THE EIGHTEENTH AND NINETEENTH CENTURIES.

THE preceding sketch of the progress of commerce to the end of the seventeenth century exhibits the gradual development of trade at the time the manufactures and shipping of this country were struggling to equal those of the commercial nations on the Continent; but in the period we are now entering, the commerce of Great Britain, like her manufactures, having attained equality, rose far above all rivalry, and this country became supreme in manufacturing skill and industry, and in commercial enterprise, not only over any one nation, but over all other countries in the world combined.

As commerce is the handmaid of manufactures, the great improvements in the industrial arts, noticed in the preceding section as having taken place within the last and especially in the present century, were followed, almost as a matter of course, by corresponding extensions in commercial transactions at home and abroad. Our merchants having been enabled to sell the manufactured goods of this country of a better quality and at a lower price, the demand for them consequently increased, and in exchange for those commodities they brought home a greater quantity of foreign produce, or the equivalent value in money.

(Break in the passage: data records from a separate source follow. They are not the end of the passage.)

Definition udiv_code (op : MOp.t) (w : bool) (D : Z) : EM unit :=
  emit (xor_rr REG_ACC1 REG_ACC1) ;;
  (if w then emit (div_r32 REG_TMP) else emit (div_r REG_TMP)) ;;
  div_result op w D.

Definition div_code (op : MOp.t) (w : bool) (D S1 S2 : Z) : EM unit :=
  (div_operands op w S1 S2 ;; emit (or_rr REG_TMP REG_TMP)) ;;
  if_else 0x75 (div_by_zero op w D S1)
    (if is_signed op then
       emit (cmp_imm REG_TMP (-1)) ;; if_else 0x75 (div_by_m1 op w D) (idiv_code op w D)
     else udiv_code op w D).

Lemma m_DIV_code op w D S1 S2 e : m_DIV op w D S1 S2 e = div_code op w D S1 S2 e.
Proof.
  unfold m_DIV, div_code, if_else, idiv_code, udiv_code. destruct (is_signed op), w.
  all: cbv [mbind ST_bind gets].
  all: repeat match goal with |- context [match ?m with Ret _ => _ | Throw _ => _ | Undef => _ end] =>
         lazymatch m with context [match _ with Ret _ => _ | Throw _ => _ | Undef => _ end] => fail
         | _ => destruct m as [[]|ex|]; try done end end.
Qed.

(** ** The pieces of the division *)

(** From [x0], only [D] and the scratch registers have changed, and [P] holds. *)
Definition upto (D : Z) (P : Host -> Prop) (x0 x : Host) : Prop := only D x0 x /\ hwf x /\ P x.

Definition xipfree (P : Host -> Prop) : Prop := forall q x, P x -> P (set_xip q x).
Lemma gen_emit_auipc rd im g e QM : 1 <= rd < 32 -> alloc_ok None e ->
  let off := instr_bytes (blk e) in - 2 ^ 31 <= im + off < 2 ^ 31 ->
  GEN e (emit_u_to rd im ALUOp.AUIPC) 40 (R e g) (kept_ctx e)
    (fun _ e' x => R e' (upd g rd (u64 (entry + (im + off)))) x) QM.
Proof.
  intros Hrd He off Hoff. unfold emit_u_to.
  eapply (gen_bind _ _ _ 8 32); [lia|by apply (gen_dst false false e rd KEEP_NONE KEEP_NONE 0 0 0 0)|].
  intros D e3 h3 (-> & He3 & C3 & HD & _).
  assert (pool D) as HpD by (eapply has_reg_range; [exact He3| |exact HD]; lia).
  assert (instr_bytes (blk e3) = off) as Hb by (unfold off, ctx_of in *; congruence).
  eapply gen_ext; [apply em_assoc|].
  apply (gen_step e3 e3 _ ((emit (mov_mr D REG_CTX CTX_OFF_ENTRY) ;; emit (add_imm D (s32 (im + off)))) ;; mark_dirty rd)); [done| |].
  { cbv [mbind ST_bind gets]. by rewrite Hb. }
  destruct HD as [Hs ED]. assert (has_reg rd D e3) as HD by done.
  apply (gen_op0_at e3 e rd D _ 24 _ g _
    (fun x => ld_le 8 (xm x) (u64 (xr x REG_CTX + CTX_OFF_ENTRY)) = entry)); [done..|congruence| |].
  { intros y [Hy _]. split; [done|]. rewrite ED in HpD. by eapply entry_value. }
  unfold pool in HpD. assert (s32 (im + off) = im + off) as -> by (by apply sN_small).
  piece. intros x Hx Hp. eexists. split; [reflexivity|]. cbn. regs.
  rewrite Hp. unfold uN. by rewrite ?Zplus_mod_idemp_l, ?Zplus_mod_idemp_r, ?Z.mod_mod by lia.
Qed.
End ins.
Lemma inw_land_r n x m : 0 <= n -> inw n m -> inw n (Z.land x m).
Proof.
  intros Hn Hm. apply inw_bits; [done|apply Z.land_nonneg; right; apply Hm|].
  intros i Hi. by rewrite Z.land_spec, (inw_high n m), andb_false_r.
Qed.

Lemma uimm_ranges w : 0 <= d_c_uimm w < 2 ^ 31 /\ 0 <= d_c_uimm_arith w < 64.
Proof.
  assert (inw 10 (d_c_uimm w)) as H1.
  { unfold d_c_uimm. repeat apply inw_lor; try done; apply inw_land_r; done. }
  assert (inw 6 (d_c_uimm_arith w)) as H2.
  { unfold d_c_uimm_arith, cbits. apply inw_lor; [done|apply inw_land_r; done|].
    pose proof (land_small (Z.shiftr w 12) 1 ltac:(lia)) as Hl. change (Z.ones 1) with 1 in Hl.
    rewrite Z.shiftl_mul_pow2 by lia. split; lia. }
  unfold inw in *. lia.
Qed.

Lemma imm_unsigned op wv f x : 0 <= x < 2 ^ 31 -> is_shift op = false ->
  (forall a, i_val op wv a x = f a x) -> imm_agrees op wv f x.
Proof.
  intros Hx Hs Hf. rewrite <- (uN_id 64 x) by (split; lia). apply imm_signed; [lia|done|].
  intros a. rewrite uN_id by (split; lia). apply Hf.
Qed.

Lemma nzimm_int w : exists x, d_c_nzimm w = u64 x /\ - 32 <= x < 32.
Proof. eexists. split; [done|]. apply (sext_range _ 6). lia. Qed.

Lemma c_addi4spn_ok w : translates jit_C_ADDI4SPN exec_C_ADDI4SPN (decode_data w (d_c_uimm w)).
Proof.
  destruct (c_fields w (d_c_uimm w)) as (E1 & R1 & _). destruct (uimm_ranges w) as [Hu _].
  set (d := decode_data w (d_c_uimm w)) in *.
  apply (c_i_ok _ _ _ (c_rd d) 2 (simm d) (d_c_uimm w) ALUOp.ADD false op_ADDI); try done; try lia.
  - by apply imm_unsigned.
  - intros e. by rewrite (proj2 (Z.eqb_neq _ 0)) by lia.
  - intros s Ha _. rewrite E1. done.
Qed.

Lemma c_addi_ok w : translates jit_C_ADDI exec_C_ADDI (decode_data w (d_c_nzimm w)).
Proof.
  destruct (data_fields w (d_c_nzimm w)) as (? & _). destruct (nzimm_int w) as (x & Hx & Hr).
  set (d := decode_data w (d_c_nzimm w)) in *.
  apply (c_i_ok _ _ _ (rd d) (rd d) (simm d) (d_c_nzimm w) ALUOp.ADD false op_ADDI); try done.
  rewrite Hx. apply imm_signed; [lia|done..].
Qed.

Lemma c_addiw_ok w : translates jit_C_ADDIW exec_C_ADDIW (decode_data w (d_c_nzimm w)).
Proof.
  destruct (data_fields w (d_c_nzimm w)) as (? & _). destruct (nzimm_int w) as (x & Hx & Hr).
  set (d := decode_data w (d_c_nzimm w)) in *.
  apply (c_i_ok _ _ _ (rd d) (rd d) (simm d) (d_c_nzimm w) ALUOp.ADD true (fun a im => u64 (s32 (u64 (a + im))))); try done.
  rewrite Hx. apply imm_signed; [lia|done|]. intros a. cbn [i_val]. unfold op_ADDIW.
  by rewrite (proj2 (proj2 (word_sum a (u64 x)))).
Qed.

Lemma c_li_ok w : translates jit_C_LI exec_C_LI (decode_data w (d_c_nzimm w)).
Proof.
  destruct (data_fields w (d_c_nzimm w)) as (? & _). destruct (nzimm_int w) as (x & Hx & Hr).
  set (d := decode_data w (d_c_nzimm w)) in *.
  apply (c_i_ok _ _ _ (rd d) 0 (simm d) (d_c_nzimm w) ALUOp.ADD false op_ADDI); try done.
  - rewrite Hx. apply imm_signed; [lia|done..].
  - intros s _ Hz. unfold op_ADDI. rewrite Hz, Z.add_0_l, Hx, uN_uN by lia. by rewrite <- Hx.
Qed.

Lemma c_lui_ok w : translates jit_C_LUI_ADDI16SP exec_C_LUI_ADDI16SP (decode_data w (d_c_nzimm w)).
Proof.
  destruct (data_fields w (d_c_nzimm w)) as (? & _). destruct (nzimm_int w) as (x & Hx & Hr).
  set (d := decode_data w (d_c_nzimm w)) in *.
  destruct (Z.eqb_spec (rd d) 2) as [E|Hn].
  - pose proof (sext_range (u32 (d_c_nzimm_9 (inst d))) 10 ltac:(lia)) as Hs.
    set (z := sext (u32 (d_c_nzimm_9 (inst d))) 10) in *.
    apply (c_i_ok _ _ _ 2 2 z (u64 z) ALUOp.ADD false op_ADDI); try done.
    + apply imm_signed; [lia|done..].
    + by rewrite s64_u64_int by lia.
    + intros e. unfold jit_C_LUI_ADDI16SP. by rewrite E.
    + intros s _ _. unfold exec_C_LUI_ADDI16SP. rewrite E. unfold c_upd, reg, setreg, mod_hart, op_ADDI.
      cbv [mbind ST_bind gets modify mret ST_ret]. cbn [Z.eqb Pos.eqb]. fold z.
      assert (u64 (gpr (hart s) 2 + u64 z) = u64 (gpr (hart s) 2 + z)) as -> by (unfold uN; by rewrite Zplus_mod_idemp_r).
      done.
  - assert (u64 (Z.shiftl (imm d) 12) = u64 (x * 4096)) as Ei.
    { change (imm d) with (d_c_nzimm w). rewrite Hx, Z.shiftl_mul_pow2 by lia. unfold uN. by rewrite Zmult_mod_idemp_l. }
    apply (c_i_ok _ _ _ (rd d) 0 (s64 (u64 (Z.shiftl (imm d) 12))) (u64 (x * 4096)) ALUOp.ADD false op_ADDI); try done.
    + apply imm_signed; [lia|done..].
    + by rewrite Ei.
    + intros e. unfold jit_C_LUI_ADDI16SP. rewrite (proj2 (Z.eqb_neq (rd d) 2)) by done. by destruct (rd d =? 0).
    + intros s _ Hz. unfold exec_C_LUI_ADDI16SP, op_ADDI. rewrite (proj2 (Z.eqb_neq (rd d) 2)), Hz, Ei, Z.add_0_l, uN_uN by (done || lia). done.
Qed.

Lemma c_slli_ok w : translates jit_C_SLLI exec_C_SLLI (decode_data w (d_c_uimm_arith w)).
Proof.
  destruct (data_fields w (d_c_uimm_arith w)) as (? & _). destruct (uimm_ranges w) as [_ Hu].
  set (d := decode_data w (d_c_uimm_arith w)) in *.
  apply (c_i_ok _ _ _ (rd d) (rd d) (simm d) (d_c_uimm_arith w) ALUOp.SLL false op_SLLI); try done.
  by apply imm_count.
Qed.

Lemma c_srai_ok w : translates jit_C_SRAI exec_C_SRAI (decode_data w (d_c_uimm_arith w)).
Proof.
  destruct (c_fields w (d_c_uimm_arith w)) as (_ & _ & E2 & _ & R2 & _). destruct (uimm_ranges w) as [_ Hu].
  set (d := decode_data w (d_c_uimm_arith w)) in *.
  apply (c_i_ok _ _ _ (c_rs1 d) (c_rs1 d) (simm d) (d_c_uimm_arith w) ALUOp.SRA false op_SRAI); try done; try lia.
  - by apply imm_count.
  - intros e. by rewrite (proj2 (Z.eqb_neq _ 0)) by lia.
  - intros s _ _. by rewrite E2.
Qed.

Lemma c_srli_ok w : rd (decode_data w (d_c_uimm_arith w)) < 8 ->
  translates jit_C_SRLI exec_C_SRLI (decode_data w (d_c_uimm_arith w)).
Proof.
  destruct (data_fields w (d_c_uimm_arith w)) as (Hrd & _).
  destruct (c_fields w (d_c_uimm_arith w)) as (_ & _ & E2 & _ & R2 & _). destruct (uimm_ranges w) as [_ Hu].
  set (d := decode_data w (d_c_uimm_arith w)) in *. intros H8.
  assert (c_rs1 d = 8 + rd d) as E.
  { rewrite E2. unfold c_reg. change 0x7 with (Z.ones 3). rewrite Z.land_ones, Z.mod_small by lia. done. }
  apply (c_i_ok _ _ _ (c_rs1 d) (c_rs1 d) (simm d) (d_c_uimm_arith w) ALUOp.SRL false op_SRLI); try done; try lia.
  - by apply imm_count.
  - intros e. by rewrite (proj2 (Z.eqb_neq _ 0)) by lia.
  - intros s _ _. unfold exec_C_SRLI. rewrite (proj2 (Z.leb_gt _ _)) by lia. by rewrite E.
Qed.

It had been an established maxim, that trade could be most advantageously carried on with a poor country that had no manufactures to sell in exchange for our goods; therefore it was supposed that the interests of commerce were best promoted by impoverishing other manufacturing nations. But a more enlarged view of commercial policy now shows that trade can be most profitably carried on with rich and prosperous countries, and the contracted opinion generally entertained, until a recent date, that the trade with any country is either favourable or the contrary, according to the excess of exports above imports, is rapidly giving place to more liberal ideas respecting the advantages and regulations of commerce.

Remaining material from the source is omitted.